Morgan Stanley, in a largely optimistic survey of the industry's future, recently predicted that some occasional moviegoers (who account for roughly half of the box office) aren't coming back to theaters, and will ultimately only reach 60% of pre-pandemic levels.
"We're on our way but we're not there yet. We see the avid moviegoers returning but those my age — 50s and older — are a little more reluctant. They're not going back as quickly," says Jeff Goldstein, distribution chief for Warner Bros. "I was hoping that by this Christmas we'd be 90% but I think we're going to be 75%. I'm hoping by next summer we're going to be 90% but I'm not sure. It's unknowable. Will there be another surge?"
Meanwhile, the one thing that is working: Event movies on large-format screens. If the pandemic has made movie watchers more accustomed to staying home, or waiting until a movie lands on a streaming platform or video-on-demand, it has only enhanced the appeal of massive, rumbling theaters. IMAX recorded its best October ever with $118 million in ticket sales.
"We're really firing on all cylinders," said Gelfond. "There may be less movies coming to theaters, but for IMAX, the trend is more and more blockbusters. And that's a very good thing for us."

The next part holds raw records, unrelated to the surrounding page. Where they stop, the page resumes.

(** What [t] operations can have done to the [int] fields: every node of
    the arena has a frequency between 1 and [t], the running total is at
    most [t] and falls short of the frequencies of the linked nodes by at
    most [t], and [minFreq_] is at most [max INT8_MAX t]. *)
Record fits (t : Z) (c : ILfuCache) : Prop := {
  fits_freq : ∀ p n, nodes c !! p = Some n → 1 ≤ freq n ≤ t;
  fits_total : weight (freqToFreqList_ c) - t ≤ curTotalNum_ c ≤ t;
  fits_minFreq : minFreq_ c ≤ Z.max INT8_MAX t
}.

End ILfuCache.

(** ** KHashLfuCache: the sharded wrapper *)

Module KHash.
Section KHashLfuCache.

Context {Key : Type} `{Countable Key} {Value : Type}.
Context `{!DefaultConstructible Key, !DefaultConstructible Value}.

(** [std::hash<Key>], a function of the key alone; its values are of type
    [size_t]. *)
Variable Hash : Key → Z.

(** What [std::thread::hardware_concurrency()] returns. *)
Variable hardware_concurrency : Z.

Record KHashLfuCache := mkSharded {
  capacity_ : Z;
  sliceNum_ : Z;
  lfuSliceCaches_ : list (@ILfuCache Key _ _ Value)
}.

(** The constructor.  [std::ceil(capacity_ / double(sliceNum_))] is the
    ceiling of the quotient (the [double] arithmetic is exact for capacities
    below 2^53); it is narrowed to the [int] the shard constructor takes. *)
Definition sliceSize (capacity sliceNum : Z) : Z := - ((- capacity) / sliceNum).

Definition KHashLfuCache_new (capacity sliceNum maxAverageNum : Z)
  : KHashLfuCache :=
  let n := if bool_decide (sliceNum > 0) then sliceNum
           else to_int hardware_concurrency in
  mkSharded capacity n
    (replicate (Z.to_nat n)
       (ILfuCache_new (to_int (sliceSize capacity n)) maxAverageNum)).

(** [Hash(key) % sliceNum_], computed in [size_t]; a zero divisor is
    undefined behaviour. *)
Definition sliceIndex (k : Key) (kc : KHashLfuCache) : option nat :=
  let n := to_size_t (sliceNum_ kc) in
  if bool_decide (n = 0) then None else Some (Z.to_nat (Hash k `mod` n)).

Definition set_slice (i : nat) (c : ILfuCache) (kc : KHashLfuCache)
  : KHashLfuCache :=
  mkSharded (capacity_ kc) (sliceNum_ kc) (<[i := c]> (lfuSliceCaches_ kc)).

Definition put (k : Key) (v : Value) (kc : KHashLfuCache)
  : option KHashLfuCache :=
  i ← sliceIndex k kc;
  c ← lfuSliceCaches_ kc !! i;
  c' ← put k v c;
  Some (set_slice i c' kc).

Definition get (k : Key) (out : Value) (kc : KHashLfuCache)
  : option (KHashLfuCache * bool * Value) :=
  i ← sliceIndex k kc;
  c ← lfuSliceCaches_ kc !! i;
  '(c', found, v) ← get k out c;
  Some (set_slice i c' kc, found, v).

Definition get_value (k : Key) (kc : KHashLfuCache)
  : option (KHashLfuCache * Value) :=
  '(kc', _, v) ← get k construct kc; Some (kc', v).

Definition purge (kc : KHashLfuCache) : KHashLfuCache :=
  mkSharded (capacity_ kc) (sliceNum_ kc) (purge <$> lfuSliceCaches_ kc).

(** Sequences of operations on the sharded cache. *)
Definition step (o : Op) (kc : KHashLfuCache) : option KHashLfuCache :=
  match o with
  | OpPut k v => put k v kc
  | OpGet k => (λ r, r.1.1) <$> get k construct kc
  | OpPurge => Some (purge kc)
  end.

Fixpoint run (ops : list Op) (kc : KHashLfuCache) : option KHashLfuCache :=
  match ops with
  | [] => Some kc
  | o :: ops' => kc' ← step o kc; run ops' kc'
  end.

(** The number of entries in all shards. *)
Definition liveCount (kc : KHashLfuCache) : nat :=
  sum_list (liveCount <$> lfuSliceCaches_ kc).

(** A sharded cache whose shards are all usable: as many shards as
    [sliceNum_] says, each a state of an [ILfuCache] of capacity at least
    1. *)
Definition usable (kc : KHashLfuCache) : Prop :=
  0 < sliceNum_ kc ≤ INT_MAX ∧
  length (lfuSliceCaches_ kc) = Z.to_nat (sliceNum_ kc) ∧
  Forall (λ c, ∃ cap m, 1 ≤ cap ≤ INT_MAX ∧ reachable cap m c)
         (lfuSliceCaches_ kc).

End KHashLfuCache.
End KHash.

(** ** Concrete caches

    String keys and integer values, for the scenarios of the
    specification. *)

Module Scenario.

Abbreviation Cache := (@ILfuCache string _ _ Z).

(** Capacity 2: [put(A,1)], [put(B,2)], [get(A)], [put(C,3)]. *)
Definition tieBreak : list (@Op string Z) :=
  [OpPut "A" 1; OpPut "B" 2; OpGet "A"; OpPut "C" 3].

(** [put(A,1)] followed by [n] times [get(A)]. *)
Definition hot (n : nat) : list (@Op string Z) :=
  OpPut "A" 1 :: replicate n (OpGet "A").

(** The frequencies whose bucket holds a node. *)
Definition nonEmptyFreqs (c : Cache) : list Z :=
  (filter (λ x, x.2 ≠ []) (map_to_list (freqToFreqList_ c))).*1.

(** A cache of capacity 1 and ceiling 2 after [put(A,1)], [get(A)]. *)
Definition warm : Cache :=
  default (ILfuCache_new 1 2) (run (hot 1) (ILfuCache_new 1 2)).

(** The cache of [tieBreak] before its last operation. *)
Definition full : Cache :=
  default (ILfuCache_new 2 1000000)
          (run (take 3 tieBreak) (ILfuCache_new 2 1000000)).

(** The cache of [tieBreak] after its last operation. *)
Definition tieBroken : Cache :=
  default (ILfuCache_new 2 1000000)
          (run tieBreak (ILfuCache_new 2 1000000)).

(** A cache of capacity 2 and ceiling 1 after [put(A,1)], [put(B,2)],
    [get(A)]; the next access runs the aging pass. *)
Definition tepid : Cache :=
  default (ILfuCache_new 2 1) (run (take 3 tieBreak) (ILfuCache_new 2 1)).

(** Capacity 2 and ceiling 2: the second [get(A)] runs the aging pass. *)
Definition churn : list (@Op string Z) :=
  [OpPut "A" 1; OpGet "A"; OpGet "A"; OpPut "B" 2; OpGet "B"].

But the issue of turnout is a pressing one for every release not based on intellectual property. This is normally a season devoted to Oscar contenders and the most acclaimed movies of the year. This weekend, Focus Features will release Kenneth Branagh's "Belfast," an Academy Awards frontrunner. Also on the way is "King Richard," with Will Smith, which Warner Bros. will release simultaneously at home and in theaters, and Ridley Scott's "House of Gucci," with Lady Gaga and Adam Driver. Looming in December is Steven Spielberg's "West Side Story."
The Oscar race will play out against this backdrop of arthouse struggle. How much audiences come out for these films and others might be more closely followed than their awards chances.
"I don't think it's changed for good. I think that the audiences are still there. The audiences have not disappeared," says Frank Rodriguez, distribution head for Searchlight. "What they've done is they've kind of altered their moviegoing choices a bit."
Searchlight's "French Dispatch" has given the specialty business a lift in recent weeks at theaters like the Moxie Cinema, a non-profit two-screen in Springfield, Missouri — even if the film's take of $8.4 million in three weeks pales in comparison to the $60 million Anderson's "Grand Budapest Hotel" generated domestically in 2014.
"Things are looking a lot better Monday morning than they did even three days ago," said Mike Stevens, executive director of the Moxie. "But that's kind of been the way it's been going. Each week seems to bring a new wrinkle or a new variation or hope or despair." Over the past few weeks and months, he's seen older audiences trickle back, one by one. "They're stepping back but not all at the same time. Some of them came back seven months ago. Some are coming to their first movie in almost two years," said Stevens. "It doesn't seem to be all the same thing. Even within the couples. We'll have a wife come and the husband is staying at home or vice versa."
AP Film Writer Lindsey Bahr contributed to this report.